Circumcision Not Protective Against HIV Seroconversion in Homosexual Men

Bonnie Darves

August 02, 2007

August 2, 2007 (Seattle) — Circumcision status may have little effect on whether men who have sex with men go on to develop HIV, according to the results of a new study of more than 1400 homosexual men, presented here at the 17th Meeting of the International Society for Sexually Transmitted Diseases Research. Although several recent randomized controlled trials of heterosexual men have found that adult circumcision reduces the risk of HIV acquisition by 50% or more, little is known about the association between circumcision and HIV risk in homosexual men, said the study's chief author, David Templeton, MD, from the University of New South Wales, Sydney, Australia.

"The data on circumcision and heterosexual men are compelling, but there are few data on circumcision and HIV risk in homosexual men," said Dr. Templeton. "We found no relationship at all between circumcision and HIV seroconversion in this cohort." That lack of association or protective effect, he added, may be because most HIV occurs "following receptive rather than insertive intercourse," but further studies would be needed to confirm that theory.

"Based on these findings, we cannot make a recommendation for circumcision in homosexual men" as a protective measure against HIV seroconversion, Dr. Templeton said.

The longitudinal study of 1427 initially HIV-negative homosexual Australian men, initiated in 2001, found that in the 49 who developed HIV, circumcision status appeared to have no effect (risk ratio was 1.07, with a confidence interval of 95%). At baseline, 66% of participants reported being circumcised, mostly as infants, and circumcision was more prevalent among men aged 45 or older (83%) than in men aged 25 or younger; only 50% of the latter group reported being circumcised. Circumcision status in all participants was later validated by physical examination.
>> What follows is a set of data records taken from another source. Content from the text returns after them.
(** ** Renku tokens for FirecREST *)

Module RenkuAuth.
Record t := mk {
  firecrestTokenURI : string;
  renkuAuthenticationVersion : string;
  renkuTokenURI : string;
  renkuClientID : string;
  renkuClientSecret : string;
  (** the initial tokens *)
  renkuAccessToken : string;
  renkuAccessTokenExpiresAt : Time.t;
  renkuRefreshToken : string }.

(** The expiry of the first token is read in version 2; without one the pointer
    is nil. *)
Definition initialExpiry `{Token.JwtLib} (version token : string) : Outcome Time.t :=
  if version =s "v2" then
    match Token.ParseUnverified token with
    | inl claims => deref claims
    | inr _ => Done Time.zero
    end
  else Done Time.zero.

Definition new `{Token.JwtLib} (firecrestTokenURI version accessToken refreshToken tokenURI clientID clientSecret : string)
    : Outcome (Result t) :=
  if firecrestTokenURI =s "" then Done (inr (Errorf "firecrestTokenURI is not set"))
  else if refreshToken =s "" then Done (inr (Errorf "renkuRefreshToken is not set"))
  else if tokenURI =s "" then Done (inr (Errorf "renkuTokenURI is not set"))
  else if (version ≠s "v2") && (clientID =s "") then Done (inr (Errorf "renkuClientID is not set"))
  else if (version ≠s "v2") && (clientSecret =s "") then Done (inr (Errorf "renkuClientSecret is not set"))
  else expiry ← initialExpiry version accessToken;
       mret (inl (mk firecrestTokenURI version tokenURI clientID clientSecret accessToken expiry refreshToken)).

(** The answer to a refresh in version 2. *)
Definition decodeRefresh : Decoder (string * string) := decodeStruct (λ name,
  if name =s "access_token" then Some (field fst (λ r x, (x, r.2)) decodeString)
  else if name =s "refresh_token" then Some (field snd (λ r x, (r.1, x)) decodeString)
  else None).

(** The header of the request is set before the error of its creation is looked
    at; the tokens are stored before the expiry is known. *)
Definition refreshRenkuAccessTokenV2 `{Token.JwtLib} (a : t) : Prog AuthEv (option GoError) :=
  locking RenkuLock
    match url_Parse (renkuTokenURI a) with
    | None => mret (Some (Errorf "parse error"))
    | Some renkuTokenURL =>
        refreshToken ← trigger LoadRefresh;
        if negb (isURL (URL_String renkuTokenURL)) then Panic "nil pointer dereference"
        else
          res ← trigger (Send (formRequest (URL_String renkuTokenURL)
                                 [("grant_type", "refresh_token"); ("refresh_token", refreshToken)]));
          match res with
          | inr err => mret (Some err)
          | inl res =>
              if negb (RawResponse.StatusCode res =? 200)%Z
              then mret (Some (Errorf ("cannot refresh renku access token, failed with status code: " +:+
                                       pretty (RawResponse.StatusCode res))))
              else match DecodeFirst decodeRefresh ("", "") (RawResponse.Body res) with
                   | inr err => mret (Some err)
                   | inl (accessToken, newRefreshToken) =>
                       old ← trigger (LoadToken RenkuLock);
                       _ ← trigger (StoreToken RenkuLock (TokenState.mk accessToken (TokenState.ExpiresAt old)));
                       _ ← trigger (StoreRefresh newRefreshToken);
                       expiry ← lift (getJWTExpiresAt accessToken);
                       match expiry with
                       | inr err => mret (Some err)
                       | inl expiresAt =>
                           _ ← trigger (StoreToken RenkuLock (TokenState.mk accessToken expiresAt)); mret None
                       end
                   end
          end
    end.

Definition refreshRenkuAccessToken `{Token.JwtLib} (a : t) : Prog AuthEv (option GoError) :=
  if renkuAuthenticationVersion a =s "v2" then refreshRenkuAccessTokenV2 a
  else locking RenkuLock
         (refreshToken ← trigger LoadRefresh;
          result ← requestNewAccessToken (renkuTokenURI a) "refresh_token" (renkuClientID a) (renkuClientSecret a) refreshToken;
          storeResult RenkuLock result).

Definition getRenkuAccessToken `{Token.JwtLib} (a : t) : Prog AuthEv (Result string) := getToken RenkuLock (refreshRenkuAccessToken a).

Definition requestNewAccessTokenFromRenku `{Token.JwtLib} (tokenURI renkuAccessToken : string) : Prog AuthEv (Result tokenResult.t) :=
  if isURL tokenURI then
    res ← trigger (Send (AuthRequest.mk "GET" tokenURI ("Bearer " +:+ renkuAccessToken) "" ""));
    tokenFromResponse res
  else mret (inr (Errorf "parse error")).

Definition refreshAccessToken `{Token.JwtLib} (a : t) : Prog AuthEv (option GoError) :=
  renkuAccessToken ← getRenkuAccessToken a;
  match renkuAccessToken with
  | inr err => mret (Some err)
  | inl renkuAccessToken =>
      locking AccessLock
        (result ← requestNewAccessTokenFromRenku (firecrestTokenURI a) renkuAccessToken;
         storeResult AccessLock result)
  end.

(** One round of [periodicTokenRefresh]. *)
Definition periodicTokenRefresh_step `{Token.JwtLib} (a : t) : Prog AuthEv unit :=
  _ ← trigger (RLock RenkuLock);
  renkuRefreshToken ← trigger LoadRefresh;
  _ ← trigger (RUnlock RenkuLock);
  now ← trigger Clock;
  let refreshTokenIsValid :=
    match Token.VerifyJWTExpiresAt now renkuRefreshToken (4 * Duration.Minute)%Z false with
    | inl valid => valid
    | inr _ => false
    end in
  if negb refreshTokenIsValid then _ ← refreshRenkuAccessToken a; mret tt else mret tt.
End RenkuAuth.

#[export] Instance renkuAuth `{Token.JwtLib} : RemoteAuth RenkuAuth.t := {|
  GetAccessToken a := getToken AccessLock (RenkuAuth.refreshAccessToken a) |}.

(** ** Construction (firecrest/auth/auth.go, runai/auth/auth.go) *)

Inductive FirecrestAuth := Renku (a : RenkuAuth.t) | FirecrestClient (a : FirecrestClientCredentialsAuth.t).

#[export] Instance firecrestAuth `{Token.JwtLib} : RemoteAuth FirecrestAuth := {|
  GetAccessToken a := match a with Renku a => GetAccessToken a | FirecrestClient a => GetAccessToken a end |}.


Definition NewFirecrestAuth `{Token.JwtLib} (cfg : FirecrestAuthConfig.t) : Outcome (Result FirecrestAuth) :=
  let renku version := fmapResult Renku <$>
    RenkuAuth.new (FirecrestAuthConfig.TokenURI cfg) version (FirecrestAuthConfig.RenkuAccessToken cfg)
      (FirecrestAuthConfig.RenkuRefreshToken cfg) (FirecrestAuthConfig.RenkuTokenURI cfg)
      (FirecrestAuthConfig.RenkuClientID cfg) (FirecrestAuthConfig.RenkuClientSecret cfg) in
  if FirecrestAuthConfig.Kind cfg =s FirecrestAuthConfigKindRenku then renku ""
  else if FirecrestAuthConfig.Kind cfg =s FirecrestAuthConfigKindRenkuV2 then renku "v2"
  else if FirecrestAuthConfig.Kind cfg =s FirecrestAuthConfigKindClientCredentials then
    Done (fmapResult FirecrestClient (FirecrestClientCredentialsAuth.new (FirecrestAuthConfig.TokenURI cfg)
            (FirecrestAuthConfig.FirecrestClientID cfg) (FirecrestAuthConfig.FirecrestClientSecret cfg)))
  else Done (inr (Errorf ("auth '" +:+ FirecrestAuthConfig.Kind cfg +:+ "' is not supported"))).

Definition NewRunaiAuth (cfg : RunaiAuthConfig.t) : Result RunaiClientCredentialsAuth.t :=
  if RunaiAuthConfig.Kind cfg =s RunaiAuthConfigKindClientCredentials then
    RunaiClientCredentialsAuth.new (RunaiAuthConfig.TokenURI cfg) (RunaiAuthConfig.RunaiClientID cfg)
      (RunaiAuthConfig.RunaiClientSecret cfg)
  else inr (Errorf ("auth '" +:+ RunaiAuthConfig.Kind cfg +:+ "' is not supported")).
(** The loop of [Start] over the repositories, in the order [keys]. *)
Fixpoint uploadGitConfigs (sessionPath : string) (gitRepositories : gmap string gitRepository.t) (keys : list string)
    : Prog Fc (Result unit) :=
  match keys with
  | [] => mret (inl tt)
  | repo :: keys =>
      let repoGitDirPath := Path.Join [sessionPath; "work"; repo; ".git"] in
      _ ←? mkdir repoGitDirPath true;
      gitConfigContents ←? trigger (ReadFile (default "" (gitRepository.ConfigPath <$> gitRepositories !! repo)));
      _ ←? uploadFile repoGitDirPath "config" gitConfigContents;
      uploadGitConfigs sessionPath gitRepositories keys
  end.

(** ** Logs *)

Definition streamsToFetch : list string :=
  "stdout" :: (if (Controller.stderrPath c ≠s "") && (Controller.stderrPath c ≠s Controller.stdoutPath c)
               then ["stderr"] else []).
End Api.

Definition logSize : Z := 524288.

Definition logLine (stream line : string) : string := "[session/" +:+ stream +:+ "] " +:+ line.

(** The loop that prints the finished lines of the buffer, with the offset and
    the buffer it leaves. *)
Fixpoint flushLines (stream : string) (lines : list string) (offset : Z) : Prog Fc (Z * string) :=
  match lines with
  | [] => mret (offset, "")
  | [rest] => mret (offset, rest)
  | line :: lines =>
      _ ← trigger (Println (logLine stream line));
      flushLines stream lines (Int.wrap64 (offset + Z.of_nat (String.length line) + 1))
  end.

(** What [fetchLogStream] does with the file, the offset and the buffer that
    its switch selects. *)
Definition fetchFrom (system stream filePath : string) (offset : Z) (buf : string) : Prog Fc (Z * string) :=
  let apiOffset := Int.wrap64 (offset + Z.of_nat (String.length buf)) in
  res ← trigger (GetView system filePath apiOffset logSize);
  match res with
  | inl (Response.mk _ (Some (Some content)) _ _) =>
      if content =s "" then mret (offset, buf) else flushLines stream (splitLines (buf +:+ content)) offset
  | _ => mret (offset, buf)
  end.

Definition fetchLogStream (c : Controller.t) (stream : string) : Prog Fc Controller.t :=
  if stream =s "stdout" then
    '(offset, buf) ← fetchFrom (Controller.systemName c) stream (Controller.stdoutPath c)
                       (Controller.stdoutOffset c) (Controller.stdoutBuf c);
    mret (Controller.with_stdout c offset buf)
  else if stream =s "stderr" then
    '(offset, buf) ← fetchFrom (Controller.systemName c) stream (Controller.stderrPath c)
                       (Controller.stderrOffset c) (Controller.stderrBuf c);
    mret (Controller.with_stderr c offset buf)
  else mret c.

Definition fetchSessionLogs (c : Controller.t) : Prog Fc Controller.t :=
  if (Controller.jobID c =s "") || (Controller.stdoutPath c =s "") then mret c
  else foldM fetchLogStream c (streamsToFetch c).

(** ** Environment of the job *)

(** [for _, environ := range os.Environ() { ... env[newKey] = val }]; no order
    is visible, since [rename] is injective on the keys it selects. *)
Definition copyEnv (rename : string → option string) (environ env : gmap string string) : gmap string string :=
  foldl (λ env '(key, val), match rename key with Some newKey => <[newKey := val]> env | None => env end)
    env (map_to_list environ).

Definition userEnvKey (key : string) : option string :=
  match Strings.CutPrefix key "USER_ENV_" with (newKey, true) => Some newKey | (_, false) => None end.
Definition prefixedKey (prefix key : string) : option string :=
  if Strings.HasPrefix key prefix then Some key else None.

Section Operations.
Context (env : Env) (sessionScript : string) `{DockerReference}.

#[local] Notation getenv := (Getenv env).

Definition renkuProjectPath : string :=
  let path := Strings.TrimSuffix (getenv "RENKU_PROJECT_PATH") "/" in
  if path =s "" then "dev-project" else path.

Definition renkuBaseURLPath : string :=
  let path := Strings.TrimSuffix (getenv "RENKU_BASE_URL_PATH") "/" in
  if path =s "" then "dev-session" else path.

Definition sessionPathIn (scratch : FileSystem.t) (userName : string) : string :=
  let scratchPathRenku := Path.Join [FileSystem.Path scratch; userName; "renku"] in
  Path.Join [scratchPathRenku; "sessions"; renkuProjectPath; Strings.TrimPrefix renkuBaseURLPath "/sessions"].

Definition secretsPathIn (sessionPath : string) : string := Path.Join [sessionPath; "secrets"].

(** The variables taken over from the environment of the side car. *)
Definition copiedEnv : gmap string string :=
  let jobEnv := copyEnv userEnvKey env ∅ in
  let jobEnv := copyEnv (prefixedKey "REMOTE_SESSION") env jobEnv in
  let jobEnv := match EnrootImageFormat (default "" (jobEnv !! "REMOTE_SESSION_IMAGE")) with
                | (enrootImage, None) => <["REMOTE_SESSION_IMAGE" := enrootImage]> jobEnv
                | (_, Some _) => jobEnv
                end in
  copyEnv (prefixedKey "RENKU") env jobEnv.

(** The variables of the tunnel. *)
Definition tunnelEnv (jobEnv : gmap string string) : Result (gmap string string) :=
  let renkuBaseURLStr := getenv "RENKU_BASE_URL" in
  if renkuBaseURLStr =s "" then inl jobEnv
  else match url_Parse renkuBaseURLStr with
       | None => inr (Errorf "parse error")
       | Some renkuBaseURL => inl
           (<["WSTUNNEL_PATH_PREFIX" := renkuBaseURLPath +:+ "/" +:+ TunnelIngressPathSuffix]>
           (<["WSTUNNEL_SERVICE_PORT" := "443"]>
           (<["WSTUNNEL_SERVICE_ADDRESS" := Hostname renkuBaseURL]> jobEnv)))
       end.

Definition tab : string := String "009"%char EmptyString.

(** The variables of the git repositories, listed in the order [keys]. *)
Definition gitEnv (gitRepositories : gmap string gitRepository.t) (keys : list string) (jobEnv : gmap string string)
    : gmap string string :=
  let repos := map (λ repo, repo +:+ tab +:+
                            default "" (gitRepository.Branch <$> gitRepositories !! repo)) keys in
  <["GIT_PROXY_HEALTH_PORT" := "65481"]>
  (<["GIT_PROXY_PORT" := "65480"]>
  (<["GIT_REPOSITORIES" := Strings.Join repos newline_]> jobEnv)).

(** ** Saving the state *)

Definition getSaveDirPath : string := Path.Join [getenv "RENKU_MOUNT_DIR"; ".rsc"].
Definition getSavePath : string := Path.Join [getSaveDirPath; "state.json"].

Definition stateOf (c : Controller.t) : savedState.t :=
  savedState.mk (Controller.jobID c) (Controller.stdoutPath c) (Controller.stderrPath c)
    (Controller.stdoutOffset c) (Controller.stderrOffset c).

Definition saveState (c : Controller.t) : Prog Fc (option GoError) :=
  if Controller.jobID c =s "" then mret (Some (Errorf "cannot save, job ID is not defined"))
  else
    err ← trigger (MkdirAll getSaveDirPath);
    match err with
    | Some err => mret (Some err)
    | None => trigger (WriteFile getSavePath (print (savedState.marshal (stateOf c))))
    end.

Definition deleteSavedState : Prog Fc (option GoError) := trigger (Remove getSavePath).

(** The controller after the state has been read. *)
Definition recovered (c : Controller.t) (state : savedState.t) : Controller.t :=
  let c := if savedState.JobID state ≠s "" then Controller.with_jobID c (savedState.JobID state) else c in
  let c := Controller.with_paths c (savedState.StdoutPath state) (savedState.StderrPath state) in
  Controller.with_offsets c (savedState.StdoutOffset state) (savedState.StderrOffset state).

Definition recoverState (c : Controller.t) : Prog Fc (Controller.t * option GoError) :=
  contents ← trigger (ReadFile getSavePath);
  mret match contents with
       | inr _ => (c, None)
       | inl contents =>
           match Unmarshal savedState.decode savedState.zero contents with
           | inr err => (c, Some err)
           | inl state => (recovered c state, None)
           end
       end.

(** ** Starting a session *)

(** The steps of [Start]: directories and secrets, repositories, environment of
    the job, script. *)
Definition uploadSecret (c : Controller.t) (secretsPath : string) : Prog Fc (Result unit) :=
  let wstunnel_secret := getenv "RSC_WSTUNNEL_SECRET" in
  if wstunnel_secret ≠s "" then uploadFile c secretsPath "wstunnel_secret" wstunnel_secret else mret (inl tt).

Definition setupDirectories (c : Controller.t) (sessionPath : string) : Prog Fc (Result unit) :=
  let secretsPath := secretsPathIn sessionPath in
  _ ←? mkdir c secretsPath true;
  _ ←? chmod c sessionPath "700";
  uploadSecret c secretsPath.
Although the Australian study's results showed no benefit in circumcision for homosexual men as a means of protecting against HIV, the association might merit further study in light of the findings of larger African trials about the potentially protective effect of circumcision overall, said Matthew Hogben, PhD, a research scientist from the Centers for Disease Control and Prevention's National Center for HIV, STD, and TB Prevention, Atlanta, Georgia.

"The Australian study showed that circumcision was not a factor one way or the other in whether [individuals] developed HIV, which probably makes sense," said Dr. Hogben, who moderated the session. He added that although "receptor sex" was "clearly was the manner of acquisition," in the Australian study, it's understandable that "with the findings of the trials that ran in Africa, [researchers] might want to expand study of the association to see to what extent they could take advantage of those findings to look at secondary effects. It might be worthwhile to see whether there's less transmission or 'burden' with a foreskin intervention, but I suspect we would need more data, and more clean data, to confirm this."

Dr. Templeton and Dr. Hogben report no relevant financial relationships.

17th Meeting of the International Society for Sexually Transmitted Diseases Research: Abstract 215. Presented July 30, 2007.